Tony grins and spins around. 

Loki stands there, arms crossed over his chest, in another shockingly Earth-esque outfit that makes Tony wonder what the god does in his down time. He isn’t wearing a jacket this time, just dark slacks and a pristinely unwrinkled slate gray button up, and his hair is pulled back into an artfully messy bun with a few loose curls framing his face. 

Tony wonders if the god styles his hair, but is pulled from his thoughts when Loki clears his throat.

 “Your mission,” Tony orates, “if you choose to accept it, is to not let me die while I listen to some fun sounds that will completely paralyze me and hopefully disrupt my magical parasite.” 

“Could your computer not do this job?” Loki asks with an eye roll. “I am a God, Tony Stark, not your babysitter.”  

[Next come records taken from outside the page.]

(* ===== verification/PathConfig.v ===== *)
(** * The input path and the budget file (script lines 12-16)

    [out_pth = r'C:\Temp\ibraheem'] (a raw string: its backslashes are
    characters), [ccf_file = 'DSModel_09.ccf'],
    [ccf_out = os.path.join(out_pth, ccf_file)], and
    [bf.CellBudgetFile(ccf_out)], which opens that path.  [os.path] is
    [ntpath] on Windows and [posixpath] elsewhere; both [join]s are written
    out from CPython's [Lib/ntpath.py] and [Lib/posixpath.py] for two
    arguments.  A file system maps path strings to budget files; [program]
    is the script from line 12 on.

    The theorems: joining a directory that does not end in a separator
    with a plain file name puts '\' between them under [ntpath] and '/'
    under [posixpath]; so the script's path is 'C:\Temp\ibraheem\DSModel_09.ccf'
    on Windows and the different name 'C:\Temp\ibraheem/DSModel_09.ccf'
    elsewhere, and a file stored under the Windows name makes the program
    run the script on Windows and raise [FileNotFoundError] at line 16
    elsewhere. *)
From S2P Require Import Prelude PyStrings BudgetFile Script.
From stdpp Require Import base list gmap strings.
From Stdlib Require Import Ascii String.
Local Open Scope string_scope.

Inductive platform := Posix | Windows.

(** Line 12. *)
Definition out_pth : string := "C:\Temp\ibraheem".

(** Line 13. *)
Definition ccf_file : string := "DSModel_09.ccf".

(** [posixpath.join(a, b)] *)
Definition posix_join (a b : string) : string :=
  if py_startswith "/" b then b
  else if String.eqb a "" || py_last_in "/" a then a ++ b
  else a ++ "/" ++ b.

Definition is_nt_sep (c : ascii) : bool := py_str_in (String c EmptyString) "\/".

(** [p.replace('/', '\')], the [normp] of [ntpath.splitroot]. *)
Fixpoint nt_norm (p : string) : string :=
  match p with
  | EmptyString => EmptyString
  | String c p' => String (if Ascii.eqb c "/" then "\"%char else c) (nt_norm p')
  end.

(** The UNC branch of [ntpath.splitroot]: [\\server\share\rest] and
    [\\?\UNC\server\share\rest]. *)
Definition nt_split_unc (p : string) : string * string * string :=
  let normp := nt_norm p in
  let start := if String.eqb (py_upper (substring 0 8 normp)) "\\?\UNC\" then 8 else 2 in
  match index start "\" normp with
  | None => (p, "", "")
  | Some i =>
      match index (S i) "\" normp with
      | None => (p, "", "")
      | Some j => (substring 0 j p, substring j 1 p, substring (S j) (length p - S j) p)
      end
  end.

(** [ntpath.splitroot(p)]: (drive, root, rest). *)
Definition nt_splitroot (p : string) : string * string * string :=
  match p with
  | EmptyString => ("", "", "")
  | String c1 rest =>
      if is_nt_sep c1 then
        match rest with
        | String c2 _ => if is_nt_sep c2 then nt_split_unc p else ("", String c1 "", rest)
        | EmptyString => ("", String c1 "", "")
        end
      else
        match rest with
        | String c2 rest2 =>
            if Ascii.eqb c2 ":" then
              match rest2 with
              | String c3 rest3 =>
                  if is_nt_sep c3 then (String c1 (String c2 ""), String c3 "", rest3)
                  else (String c1 (String c2 ""), "", rest2)
              | EmptyString => (String c1 (String c2 ""), "", "")
              end
            else ("", "", p)
        | EmptyString => ("", "", p)
        end
  end.

(** [ntpath.join(path, p)] *)
Definition nt_join (path p : string) : string :=
  let '(rd, rr, rp) := nt_splitroot path in
  let '(pd, pr, pp) := nt_splitroot p in
  let '(rd, rr, rp) :=
    if negb (String.eqb pr "") then
      ((if negb (String.eqb pd "") || String.eqb rd "" then pd else rd), pr, pp)
    else if negb (String.eqb pd "") && negb (String.eqb pd rd) &&
            negb (String.eqb (py_lower pd) (py_lower rd)) then (pd, pr, pp)
    else ((if negb (String.eqb pd "") then pd else rd), rr,
          (if negb (String.eqb rp "") && negb (py_last_in "\/" rp) then rp ++ "\" else rp) ++ pp) in
  if negb (String.eqb rp "") && String.eqb rr "" && negb (String.eqb rd "") &&
     negb (py_last_in ":\/" rd)
  then rd ++ "\" ++ rp else rd ++ rr ++ rp.

(** [os.path.join] of the platform. *)
Definition os_path_join (plat : platform) (a b : string) : string :=
  match plat with Posix => posix_join a b | Windows => nt_join a b end.

(** Line 14. *)
Definition ccf_out (plat : platform) : string := os_path_join plat out_pth ccf_file.

(** Line 16: [bf.CellBudgetFile(path)] opens the file. *)
Definition open_budget_file {V} (fs : gmap string (list (budget_record V))) (path : string)
    : result (CellBudgetFile V) :=
  recs ← of_option FileNotFoundError (fs !! path);
  Ok (archive_file recs).

(** Lines 12-16 and the script: the budget file is opened at the joined
    path, then the script runs on it. *)
Definition program `{Num V} (plat : platform) (fs : gmap string (list (budget_record V)))
    : result (outputs V) :=
  modobj ← open_budget_file fs (ccf_out plat);
  @script V _ modobj.

(** [f] holds no separator and no colon: a file name, not a path or a drive. *)
Definition plain_name (f : string) : bool :=
  forallb (λ c, negb (is_nt_sep c) && negb (Ascii.eqb c ":")) (list_ascii_of_string f).

(** ** Lemmas *)

Lemma is_nt_sep_eqb (c : ascii) : is_nt_sep c = Ascii.eqb c "\" || Ascii.eqb c "/".
Proof. unfold is_nt_sep. rewrite py_str_in_char. cbn. by rewrite orb_false_r. Qed.

Lemma length_nt_norm (p : string) : length (nt_norm p) = length p.
Proof. induction p as [|c p IH]; cbn; congruence. Qed.

(** A position [index] finds lies inside the string. *)
Lemma index_char_lt (n m : nat) (c : ascii) (s : string) :
  index n (String c "") s = Some m → m < length s.
Proof.
  intros Hi%index_correct1. destruct (decide (m < length s)) as [|Hge]; [done|].
  rewrite substring_beyond in Hi by lia. discriminate.
Qed.

Lemma nt_split_unc_app (p : string) : let '(d, r, t) := nt_split_unc p in d ++ r ++ t = p.
Proof.
  unfold nt_split_unc. cbv zeta.
  destruct (index _ "\" (nt_norm p)) as [i|]; [|apply str_app_nil_r].
  destruct (index (S i) "\" (nt_norm p)) as [j|] eqn:Ej; [|apply str_app_nil_r].
  apply index_char_lt in Ej. rewrite length_nt_norm in Ej.
  rewrite substring_split1 by done. apply substring_app. lia.
Qed.

(** [drive + root + tail == p]: [splitroot] only cuts [p] in three. *)
Lemma nt_splitroot_app (p : string) : let '(d, r, t) := nt_splitroot p in d ++ r ++ t = p.
Proof.
  destruct p as [|c1 [|c2 rest]]; cbn -[nt_split_unc is_nt_sep Ascii.eqb];
    [done|by destruct (is_nt_sep c1)|].
  destruct (is_nt_sep c1); [destruct (is_nt_sep c2); [apply nt_split_unc_app|done]|].
  destruct (Ascii.eqb c2 ":") eqn:E; [|done]. apply Ascii.eqb_eq in E as ->.
  destruct rest as [|c3 rest3]; [done|]. by destruct (is_nt_sep c3).
Qed.

Lemma nt_split_unc_root (p d r t : string) : nt_split_unc p = (d, r, t) → t ≠ "" → r ≠ "".
Proof.
  unfold nt_split_unc. cbv zeta.
  destruct (index _ "\" (nt_norm p)) as [i|]; [|by intros [= _ _ <-]].
  destruct (index (S i) "\" (nt_norm p)) as [j|] eqn:Ej; [|by intros [= _ _ <-]].
  intros [= _ <- _] _. apply substring_one_ne.
  apply index_char_lt in Ej. by rewrite length_nt_norm in Ej.
Qed.

(** When [splitroot] leaves a path part, the drive and root of [p] are
    either a root, no drive, or a drive ending in ':' or a separator. *)
Lemma nt_splitroot_drive (p d r t : string) :
  nt_splitroot p = (d, r, t) → t ≠ "" → r ≠ "" ∨ d = "" ∨ py_last_in ":\/" d = true.
Proof.
  destruct p as [|c1 [|c2 rest]]; cbn -[nt_split_unc is_nt_sep Ascii.eqb];
    [intros [= <- <- <-]; auto|by destruct (is_nt_sep c1); intros [= <- <- <-]; auto|].
  destruct (is_nt_sep c1).
  { destruct (is_nt_sep c2); [intros Hu Ht; left; exact (nt_split_unc_root _ _ _ _ Hu Ht)|].
    intros [= <- <- <-] _. by left. }
  destruct (Ascii.eqb c2 ":") eqn:E; [|intros [= <- <- <-]; auto]. apply Ascii.eqb_eq in E as ->.
  destruct rest as [|c3 r3]; [|destruct (is_nt_sep c3)]; intros [= <- <- <-] _; auto.
Qed.

Lemma plain_name_cons (c : ascii) (f : string) :
  plain_name (String c f) = true →
  is_nt_sep c = false ∧ Ascii.eqb c ":" = false ∧ plain_name f = true.
Proof.
  unfold plain_name. cbn [list_ascii_of_string forallb].
  destruct (is_nt_sep c), (Ascii.eqb c ":"); naive_solver.
Qed.

(** A plain name has neither drive nor root. *)
Lemma nt_splitroot_plain (f : string) : plain_name f = true → nt_splitroot f = ("", "", f).
Proof.
  destruct f as [|c1 [|c2 r]]; [done|..]; intros (Hs1 & _ & Hf)%plain_name_cons;
    cbn -[is_nt_sep Ascii.eqb]; rewrite Hs1; [done|].
  by destruct (plain_name_cons _ _ Hf) as (_ & -> & _).
Qed.

Lemma posix_join_plain (d f : string) :
  d ≠ "" → py_last_in "/" d = false → plain_name f = true → posix_join d f = d ++ "/" ++ f.
Proof.
  intros Hd Hl Hf. unfold posix_join.
  assert (py_startswith "/" f = false) as ->.
  { destruct f as [|c f]; [done|]. destruct (plain_name_cons _ _ Hf) as (Hs & _).
    rewrite is_nt_sep_eqb in Hs. apply orb_false_iff in Hs as [_ Hs%Ascii.eqb_neq].
    unfold py_startswith, prefix. destruct (ascii_dec _ _); [congruence|done]. }
  rewrite Hl, orb_false_r. by apply String.eqb_neq in Hd as ->.
Qed.

Lemma nt_join_plain (d f : string) :
  (nt_splitroot d).2 ≠ "" → py_last_in "\/" d = false → plain_name f = true →
  nt_join d f = d ++ "\" ++ f.
Proof.
  intros Ht Hl Hf. pose proof (nt_splitroot_app d) as Happ. pose proof (nt_splitroot_drive d) as Hdr.
  destruct (nt_splitroot d) as [[rd rr] rp] eqn:E. cbn in Ht.
  rewrite <- Happ, !py_last_in_app in Hl by auto using str_app_ne_r.
  apply String.eqb_neq in Ht as Ht'.
  unfold nt_join. rewrite E, nt_splitroot_plain, String.eqb_refl by done. cbn [negb orb andb].
  rewrite Ht', Hl. cbn [negb andb].
  assert (String.eqb ((rp ++ "\") ++ f) "" = false) as -> by (destruct rp; [done|reflexivity]).
  rewrite <- Happ, !str_app_assoc. cbn [negb andb].
  destruct (Hdr _ _ _ eq_refl Ht) as [Hr%String.eqb_neq|[->|Hd]];
    [rewrite Hr|rewrite String.eqb_refl|rewrite Hd];
    cbn [negb andb]; rewrite ?andb_false_r; done.
Qed.

Lemma py_last_in_slash (s : string) : py_last_in "\/" s = false → py_last_in "/" s = false.
Proof.
  unfold py_last_in. destruct (str_last s) as [c|]; [|done].
  rewrite !py_str_in_char. cbn. by destruct (Ascii.eqb c "\").
Qed.

(** ** The joined path *)

(** [os.path.join] of a directory whose path part (after drive and
    root) is not empty and does not end in a separator, and of a plain
    file name, puts '\' between them under [ntpath] and '/' under
    [posixpath]. *)
Lemma os_path_join_plain (d f : string) :
  (nt_splitroot d).2 ≠ "" → py_last_in "\/" d = false → plain_name f = true →
  os_path_join Windows d f = d ++ "\" ++ f ∧ os_path_join Posix d f = d ++ "/" ++ f.
Proof.
  intros Ht Hl Hf. split; [by apply nt_join_plain|].
  apply posix_join_plain; [|by apply py_last_in_slash|done].
  pose proof (nt_splitroot_app d) as Happ. destruct (nt_splitroot d) as [[rd rr] rp]. cbn in Ht.
  rewrite <- Happ. by do 2 apply str_app_ne_r.
Qed.

(** The input file is found only on Windows: the path of line 14 is
    'C:\Temp\ibraheem\DSModel_09.ccf' under [ntpath] and a different name,
    'C:\Temp\ibraheem/DSModel_09.ccf', under [posixpath]; with the file
    stored under its Windows name, the program runs the script on it on
    Windows and raises [FileNotFoundError] at line 16 elsewhere. *)
Example program_platforms `{Num V} (recs : list (budget_record V)) :
  ccf_out Windows = "C:\Temp\ibraheem\DSModel_09.ccf" ∧
  ccf_out Posix = "C:\Temp\ibraheem/DSModel_09.ccf" ∧
  program Windows {[ccf_out Windows := recs]} = @script V _ (archive_file recs) ∧
  program Posix {[ccf_out Windows := recs]} = Err FileNotFoundError.
Proof.
  split_and!; [done|done|..]; unfold program, open_budget_file.
  - by rewrite lookup_singleton_eq.
  - by rewrite lookup_singleton_ne.
Qed.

“JARVIS can only do so much without a living, intelligent person to act upon his recommendations, and I can’t get the Avengers involved. That’s where you come in, since you’re my next best friend.” 

Loki snorts. “That is an incredibly sad thing to say.”

“Yeah, well, when all of your friends maintain National Security and work for the government or other such secretive organizations, it’s hard to branch out.”

He grabs Loki’s hand without warning and ignores the way the god stiffens. When the touch lingers, Loki looks up, pinning him with a terrifyingly blank look. 

  “JARVIS will monitor my vitals,” Tony says, allowing the pad of his thumb to brush over Loki’s knuckles before he turns the god’s palm over and deposits the earbuds and remote. “I just need you to wear those, press the button on that remote with it next to my ear, and be ready to act if something goes wrong.”

Loki stares down at the hardware. “And what if I cannot stop what goes wrong?”

“Well, then we gave it an old college try.”

As he’s turning away, the god grabs his wrist, and Tony sucks in a breath when he careens back into Loki’s chest. The god is like a stone wall, unmoving despite the jolt of contact, and he doesn’t let go, either. Instead, he uses the grip to close whatever distance remains between them until he’s flush against Tony, lips almost brushing the shorter man’s ear. 

“How do I know this is not a trap?” he murmurs, breath cool. 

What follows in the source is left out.